Paul writes that sex outside of God’s design and purpose is a violation, and is a form of exploitation. On the other hand, treating people with honor and holiness is the opposite:

·  Enforcing the bounds of justice. You knows what ought to be done and protect that boundary.

·  Helping others flourish. If the scales are going to tip on the question of sex, it will be in favor of protection, purity and honor.

·  Attaching the proper value to people and sex.You increase the value of sex and intimacy by treating it like the precious gift it is, and you help others guard their purity. 

·  Keeping and honoring covenants. You understand that every relationship can train both people how to flourish in an eventual or existing covenant. You treat someone else’s future (or present) spouse like you want others to treat your future (or present) spouse.

·  Protecting the weak and vulnerable. In a world where so many people are vulnerable in this area for a lot of different reasons, you stand out because you protect those most in need of a hero.

That what purity and self-control can do.  That’s what a world looks like when people commit to holiness and honor. This is the will of God.  This is for your sanctification, and so that ‘philadelphia’ love can flourish in our midst. 

 “We Christians are called to be outrageously pure—to be a source of wonder and even derision to this glandular world. From the beginning to the end of Hebrews, the abiding concern of the author has been to so instruct the tiny Hebrew church that it would stay afloat on the increasingly hostile seas of first-century Roman culture.

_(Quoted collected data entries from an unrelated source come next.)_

Lemma opened_length s fs m k f data :
  opened s fs m k f → m !! k = Some data → FileLength (hdr f) = zlen data.
Proof.
  intros (Hr & Hwf & Hk)%opened_data. rewrite Hk. intros [= <-].
  by rewrite zlen_file_bytes.
Qed.

(** The position does not matter. *)
Lemma opened_hdr s fs m k f f' : hdr f' = hdr f → opened s fs m k f → opened s fs m k f'.
Proof. intros E (marked & files & sec & ?&?&?&?). exists marked, files, sec. by rewrite E. Qed.

Lemma Open_opened s fs m nm :
  fs_repr s fs m → wf_name nm → is_Some (m !! Directory.Spec.key nm) →
  ∃ f s', Open mem nm fs s = Ok (Some f, s') ∧ seekPosition f = 0
          ∧ opened s' fs m (Directory.Spec.key nm) f.
Proof.
  intros (marked & files & Hi & ->) Hn [data Hd].
  destruct (Open_Ok mem s fs marked files nm Hi Hn) as (s' & Hrun & Hr' & Hsame).
  rewrite lookup_fmap in Hd. destruct (files !! Directory.Spec.key nm) as [sec|] eqn:Hk; [|done].
  destruct (inv_files _ _ _ _ Hi _ _ Hk) as [Hsec Hwf].
  eexists _, s'. split; [exact Hrun|]. split; [done|]. exists marked, files, sec.
  split; [by apply (fs_inv_same s)|]. split; [|split; [done|]].
  - unfold contents. apply map_fmap_ext. intros k' sec' Hk'.
    destruct (inv_files _ _ _ _ Hi _ _ Hk') as [Hsec' Hwf'].
    rewrite (file_at_same s s') by done. symmetry. by apply file_bytes_same.
  - simpl. by rewrite (file_at_same s s').
Qed.

Lemma Open_none s fs m nm :
  fs_repr s fs m → wf_name nm → m !! Directory.Spec.key nm = None →
  ∃ s', Open mem nm fs s = Ok (None, s') ∧ fs_repr s' fs m.
Proof.
  intros (marked & files & Hi & ->) Hn Hd.
  destruct (Open_Ok mem s fs marked files nm Hi Hn) as (s' & Hrun & Hr' & Hsame).
  rewrite lookup_fmap in Hd. destruct (files !! Directory.Spec.key nm); [done|].
  exists s'. split; [done|]. apply (fs_repr_same s); [done|done|]. by exists marked, files.
Qed.

(** The bytes that a request of [n] bytes reaches. *)
Definition got (data : list Z) (position n : Z) : list Z :=
  take (Z.to_nat n) (drop (Z.to_nat position) data).

Lemma zlen_got data position n :
  0 ≤ position → 0 ≤ n → zlen (got data position n) = Z.max 0 (Z.min n (zlen data - position)).
Proof. intros. unfold got, zlen. rewrite length_take, length_drop. lia. Qed.

Lemma slice_got data position n :
  slice (Z.to_nat position) (Z.to_nat (Z.max 0 (Z.min n (zlen data - position)))) data
  = got data position n.
Proof.
  unfold slice, got. destruct (Z.le_gt_cases n (zlen data - position)).
  - f_equal. lia.
  - rewrite !take_ge; [done|rewrite length_drop; unfold zlen in *; lia..].
Qed.

Lemma Read_opened s fs m k f n data :
  opened s fs m k f → m !! k = Some data → 0 ≤ n → 0 ≤ seekPosition f ≤ zlen data →
  zlen data + n < 2 ^ 31 →
  let r := got data (seekPosition f) n in
  ∃ s', Read uninit f n s = Ok ((zlen r, r, MkOpenFile (hdr f) (seekPosition f + zlen r)), s')
        ∧ opened s' fs m k (MkOpenFile (hdr f) (seekPosition f + zlen r)).
Proof.
  intros Ho Hd Hn Hp Hfit r. pose proof (opened_data _ _ _ _ _ Ho) as (Hr & Hwf & Hk).
  pose proof (opened_length _ _ _ _ _ _ Ho Hd) as Hlen.
  rewrite Hd in Hk. injection Hk as Hk.
  destruct (ReadAt_Ok uninit s f n (seekPosition f) Hr Hwf ltac:(lia) ltac:(unfold in_s32; lia))
    as (s' & Hrun & Hr' & Hsame).
  unfold available in Hrun. rewrite Hlen, <- Hk, slice_got in Hrun. fold r in Hrun.
  assert (Z.max 0 (Z.min n (zlen data - seekPosition f)) = zlen r) as Hz
    by (unfold r; rewrite zlen_got; lia).
  rewrite Hz in Hrun.
  assert (add32 (seekPosition f) (zlen r) = seekPosition f + zlen r) as Ha
    by (unfold add32; apply s32_id; unfold in_s32; lia).
  exists s'. unfold Read. rewrite (M_bind_step _ _ _ _ _ Hrun). rewrite Ha. split; [done|].
  destruct Ho as (marked & files & sec & Hi & -> & Hks & Hf).
  destruct (inv_files _ _ _ _ Hi _ _ Hks) as [Hsec _].
  exists marked, files, sec. split; [by apply (fs_inv_same s)|]. split; [|split; [done|]].
  - apply map_fmap_ext. intros k' sec' Hk'. destruct (inv_files _ _ _ _ Hi _ _ Hk') as [? Hw'].
    rewrite (file_at_same s s') by done. symmetry. by apply file_bytes_same.
  - simpl. by rewrite (file_at_same s s').
Qed.

Lemma Write_opened s fs m k f from data :
  opened s fs m k f → m !! k = Some data → Forall byte_ok from →
  0 ≤ seekPosition f ≤ zlen data → zlen data + zlen from < 2 ^ 31 →
  let n := Z.min (zlen from) (zlen data - seekPosition f) in
  let f' := MkOpenFile (hdr f) (seekPosition f + n) in
  ∃ s', Write uninit f from (zlen from) s = Ok ((n, f'), s')
    ∧ opened s' fs (<[k := splice (Z.to_nat (seekPosition f)) (take (Z.to_nat n) from) data]> m) k f'.
Proof.
  intros Ho Hd Hok Hp Hfit n f'. pose proof (opened_data _ _ _ _ _ Ho) as (Hr & Hwf & Hk).
  pose proof (opened_length _ _ _ _ _ _ Ho Hd) as Hlen.
  rewrite Hd in Hk. injection Hk as Hk.
  assert (0 ≤ zlen from) as Hz by (unfold zlen; lia).
  assert (available (hdr f) (zlen from) (seekPosition f) = n) as Hn
    by (unfold available, n; rewrite Hlen; lia).
  destruct (WriteAt_Ok uninit uninit_ok s f from (zlen from) (seekPosition f) Hr Hwf
    ltac:(lia) ltac:(unfold in_s32; lia) ltac:(rewrite Hn; lia) Hok) as (s' & Hrun & Hr' & Hb & Hother).
  rewrite Hn in Hrun, Hb. rewrite <- Hk in Hb.
  assert (add32 (seekPosition f) n = seekPosition f + n) as Ha
    by (unfold add32; apply s32_id; unfold in_s32; lia).
  exists s'. unfold Write. rewrite (M_bind_step _ _ _ _ _ Hrun), Ha. split; [done|].
  destruct Ho as (marked & files & sec & Hi & -> & Hks & Hf). rewrite Hf in Hother, Hb.
  destruct (fs_inv_write_file mem s s' fs marked files k sec Hi Hks Hr' Hother) as (Hi' & Hat & Hold).
  exists marked, files, sec. split; [done|]. split; [|split; [done|]].
  - transitivity (contents s' (<[k := sec]> files)).
    + symmetry. apply contents_insert; [by rewrite Hat|]. done.
    + by rewrite insert_id.
  - simpl. by rewrite Hf, Hat.
Qed.
End opened.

Their ship was a microscopic dot on the massive billows of the official pagan/secular enterprise—and eminently vulnerable. It appeared to outside eyes that the external forces could sink it at will. But the author knew that the internal threat to the church was far more deadly. 

 In fact, he knew that it could ride out any storm if things were right on the inside. He knows that nothing will sink a church faster than moral wavering in respect to sex, materialism, or mental outlook. Here is intimate advice regarding how to keep our ship afloat. It is so essential that any church that ignores it will founder and possibly even sink.”  - Kent Hughes

 Any church that embraces this teaching, on the other hand, will not only float, but sail. God is for His children; His boundaries are for the flourishing of His children; His love offers healing and hope and new life to any of us whose lives have been impacted by sin in this area. 


[1]“Be fruitful and multiply” has a great incentive built in :)

[2]1 Corinthians 6;18

[3]1 Corinthians 6:16  “And don’t you realize that if a man joins himself to a prostitute, he becomes one body with her? For the Scriptures say, “The two are united into one.” 

[4]“Let’s Talk About Porn: Is It As Harmless As Society Says It Is?” fighthenewdrug.org. https://fightthenewdrug.org/3-reasons-why-watching-porn-is-harmful/

[5]1Peter 2:5

[6]Many versions say vessel here. I am using a translation that makes clear this is about a husband’s wife. It’s not unusual for the biblical writers to refer to people as vessels. 2 Corinthians 4:7 “We hold this treasure in earthen vessels…” See also 1 Peter 3:7, which has a command to husband to treat their wives (vessels) with tenderness and care. 

[7]For context: the Gentile culture at that time was remarkably promiscuous. Roman men of means often had a wife, a prostitute and a concubine. One writer said women kept track of historical events by remembering who their husband was at the time. Jewish men made use of divorce to such a degree that when Jesus told his disciples that there should be no divorce except for infidelity, it set them back (Matthew 19).